*** Stored data ***

(** Two lists sorted by descending key that hold the same elements of each
    key, in the same order, are equal. *)
Lemma stable_sorted_unique (l1 l2 : list A) :
  StronglySorted (descending key) l1 ->
  StronglySorted (descending key) l2 ->
  (forall k, filter (fun e => (key e =? k)%Z) l1 = filter (fun e => (key e =? k)%Z) l2) ->
  l1 = l2.
Proof.
  intros H1. revert l2.
  induction l1 as [| x l1 IH]; intros l2 H2 Hsame.
  - destruct l2 as [| y l2]; [reflexivity |].
    specialize (Hsame (key y)). cbn in Hsame. rewrite Z.eqb_refl in Hsame. discriminate.
  - destruct l2 as [| y l2].
    + specialize (Hsame (key x)). cbn in Hsame. rewrite Z.eqb_refl in Hsame. discriminate.
    + assert (Hx : In x (y :: l2)).
      { apply (proj1 (filter_In (fun e => (key e =? key x)%Z) x (y :: l2))).
        rewrite <- Hsame. cbn. rewrite Z.eqb_refl. left. reflexivity. }
      assert (Hy : In y (x :: l1)).
      { apply (proj1 (filter_In (fun e => (key e =? key y)%Z) y (x :: l1))).
        rewrite Hsame. cbn. rewrite Z.eqb_refl. left. reflexivity. }
      pose proof (sorted_head_max y l2 x H2 Hx) as Hle1.
      pose proof (sorted_head_max x l1 y H1 Hy) as Hle2.
      assert (Hkey : key x = key y) by lia.
      pose proof (Hsame (key x)) as Hhead. cbn in Hhead.
      rewrite Z.eqb_refl, <- Hkey, Z.eqb_refl in Hhead.
      injection Hhead as -> Htail.
      f_equal. apply IH.
      * inversion H1; assumption.
      * inversion H2; assumption.
      * intro k. specialize (Hsame k). cbn in Hsame.
        destruct (key y =? k)%Z; [injection Hsame as Hsame |]; exact Hsame.
Qed.

(** The result of the insertion sort is the only stable arrangement by
    descending key: what any sort that meets the language definition
    returns. *)
Lemma stable_sort_unique (l sorted : list A) :
  compares_keys cmp key l ->
  StronglySorted (descending key) sorted ->
  (forall k, filter (fun e => (key e =? k)%Z) sorted = filter (fun e => (key e =? k)%Z) l) ->
  sorted = stable_sort cmp l.
Proof.
  intros Hkeys Hsorted Hstable.
  apply stable_sorted_unique; [exact Hsorted | apply stable_sort_sorted; exact Hkeys |].
  intro k. rewrite Hstable. symmetry. apply stable_sort_stable. exact Hkeys.
Qed.

(** A comparator that subtracts keys is consistent. *)
Lemma compares_keys_consistent (l : list A) :
  compares_keys cmp key l -> consistent_comparator cmp l.
Proof.
  intros Hkeys a b c Ha Hb Hc.
  unfold cf_eq, cf_lt, cf_gt.
  rewrite (Hkeys a b Ha Hb), (Hkeys a a Ha Ha), (Hkeys b a Hb Ha),
    (Hkeys b c Hb Hc), (Hkeys a c Ha Hc).
  split; [discriminate |].
  split; [f_equal; lia |].
  split; [intros [= H]; f_equal; lia |].
  split; [intros [= H1] [= H2]; f_equal; lia |].
  split; intros (v1 & [= <-] & H1) (v2 & [= <-] & H2); eexists; split;
    solve [reflexivity | lia].
Qed.

(** ** The sort of an engine *)

Context {engine : ArraySort}.

Lemma Array_sort_nil : Array_sort cmp [] = [].
Proof. apply Permutation_nil, Permutation_sym, Array_sort_perm. Qed.

(** With a comparator that subtracts keys every engine returns what the
    insertion sort returns. *)
Lemma Array_sort_keys (l : list A) :
  compares_keys cmp key l -> Array_sort cmp l = stable_sort cmp l.
Proof. intros Hkeys. apply Array_sort_consistent, compares_keys_consistent, Hkeys. Qed.

Lemma Array_sort_sorted (l : list A) :
  compares_keys cmp key l -> StronglySorted (descending key) (Array_sort cmp l).
Proof.
  intros Hkeys. rewrite (Array_sort_keys l Hkeys). apply stable_sort_sorted, Hkeys.
Qed.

*** End of Stored data ***

_Problem to solve_:
Write all the data out again, word for word.

_Solution for this exercise_:
(** Two lists sorted by descending key that hold the same elements of each
    key, in the same order, are equal. *)
Lemma stable_sorted_unique (l1 l2 : list A) :
  StronglySorted (descending key) l1 ->
  StronglySorted (descending key) l2 ->
  (forall k, filter (fun e => (key e =? k)%Z) l1 = filter (fun e => (key e =? k)%Z) l2) ->
  l1 = l2.
Proof.
  intros H1. revert l2.
  induction l1 as [| x l1 IH]; intros l2 H2 Hsame.
  - destruct l2 as [| y l2]; [reflexivity |].
    specialize (Hsame (key y)). cbn in Hsame. rewrite Z.eqb_refl in Hsame. discriminate.
  - destruct l2 as [| y l2].
    + specialize (Hsame (key x)). cbn in Hsame. rewrite Z.eqb_refl in Hsame. discriminate.
    + assert (Hx : In x (y :: l2)).
      { apply (proj1 (filter_In (fun e => (key e =? key x)%Z) x (y :: l2))).
        rewrite <- Hsame. cbn. rewrite Z.eqb_refl. left. reflexivity. }
      assert (Hy : In y (x :: l1)).
      { apply (proj1 (filter_In (fun e => (key e =? key y)%Z) y (x :: l1))).
        rewrite Hsame. cbn. rewrite Z.eqb_refl. left. reflexivity. }
      pose proof (sorted_head_max y l2 x H2 Hx) as Hle1.
      pose proof (sorted_head_max x l1 y H1 Hy) as Hle2.
      assert (Hkey : key x = key y) by lia.
      pose proof (Hsame (key x)) as Hhead. cbn in Hhead.
      rewrite Z.eqb_refl, <- Hkey, Z.eqb_refl in Hhead.
      injection Hhead as -> Htail.
      f_equal. apply IH.
      * inversion H1; assumption.
      * inversion H2; assumption.
      * intro k. specialize (Hsame k). cbn in Hsame.
        destruct (key y =? k)%Z; [injection Hsame as Hsame |]; exact Hsame.
Qed.

(** The result of the insertion sort is the only stable arrangement by
    descending key: what any sort that meets the language definition
    returns. *)
Lemma stable_sort_unique (l sorted : list A) :
  compares_keys cmp key l ->
  StronglySorted (descending key) sorted ->
  (forall k, filter (fun e => (key e =? k)%Z) sorted = filter (fun e => (key e =? k)%Z) l) ->
  sorted = stable_sort cmp l.
Proof.
  intros Hkeys Hsorted Hstable.
  apply stable_sorted_unique; [exact Hsorted | apply stable_sort_sorted; exact Hkeys |].
  intro k. rewrite Hstable. symmetry. apply stable_sort_stable. exact Hkeys.
Qed.

(** A comparator that subtracts keys is consistent. *)
Lemma compares_keys_consistent (l : list A) :
  compares_keys cmp key l -> consistent_comparator cmp l.
Proof.
  intros Hkeys a b c Ha Hb Hc.
  unfold cf_eq, cf_lt, cf_gt.
  rewrite (Hkeys a b Ha Hb), (Hkeys a a Ha Ha), (Hkeys b a Hb Ha),
    (Hkeys b c Hb Hc), (Hkeys a c Ha Hc).
  split; [discriminate |].
  split; [f_equal; lia |].
  split; [intros [= H]; f_equal; lia |].
  split; [intros [= H1] [= H2]; f_equal; lia |].
  split; intros (v1 & [= <-] & H1) (v2 & [= <-] & H2); eexists; split;
    solve [reflexivity | lia].
Qed.

(** ** The sort of an engine *)

Context {engine : ArraySort}.

Lemma Array_sort_nil : Array_sort cmp [] = [].
Proof. apply Permutation_nil, Permutation_sym, Array_sort_perm. Qed.

(** With a comparator that subtracts keys every engine returns what the
    insertion sort returns. *)
Lemma Array_sort_keys (l : list A) :
  compares_keys cmp key l -> Array_sort cmp l = stable_sort cmp l.
Proof. intros Hkeys. apply Array_sort_consistent, compares_keys_consistent, Hkeys. Qed.

Lemma Array_sort_sorted (l : list A) :
  compares_keys cmp key l -> StronglySorted (descending key) (Array_sort cmp l).
Proof.
  intros Hkeys. rewrite (Array_sort_keys l Hkeys). apply stable_sort_sorted, Hkeys.
Qed.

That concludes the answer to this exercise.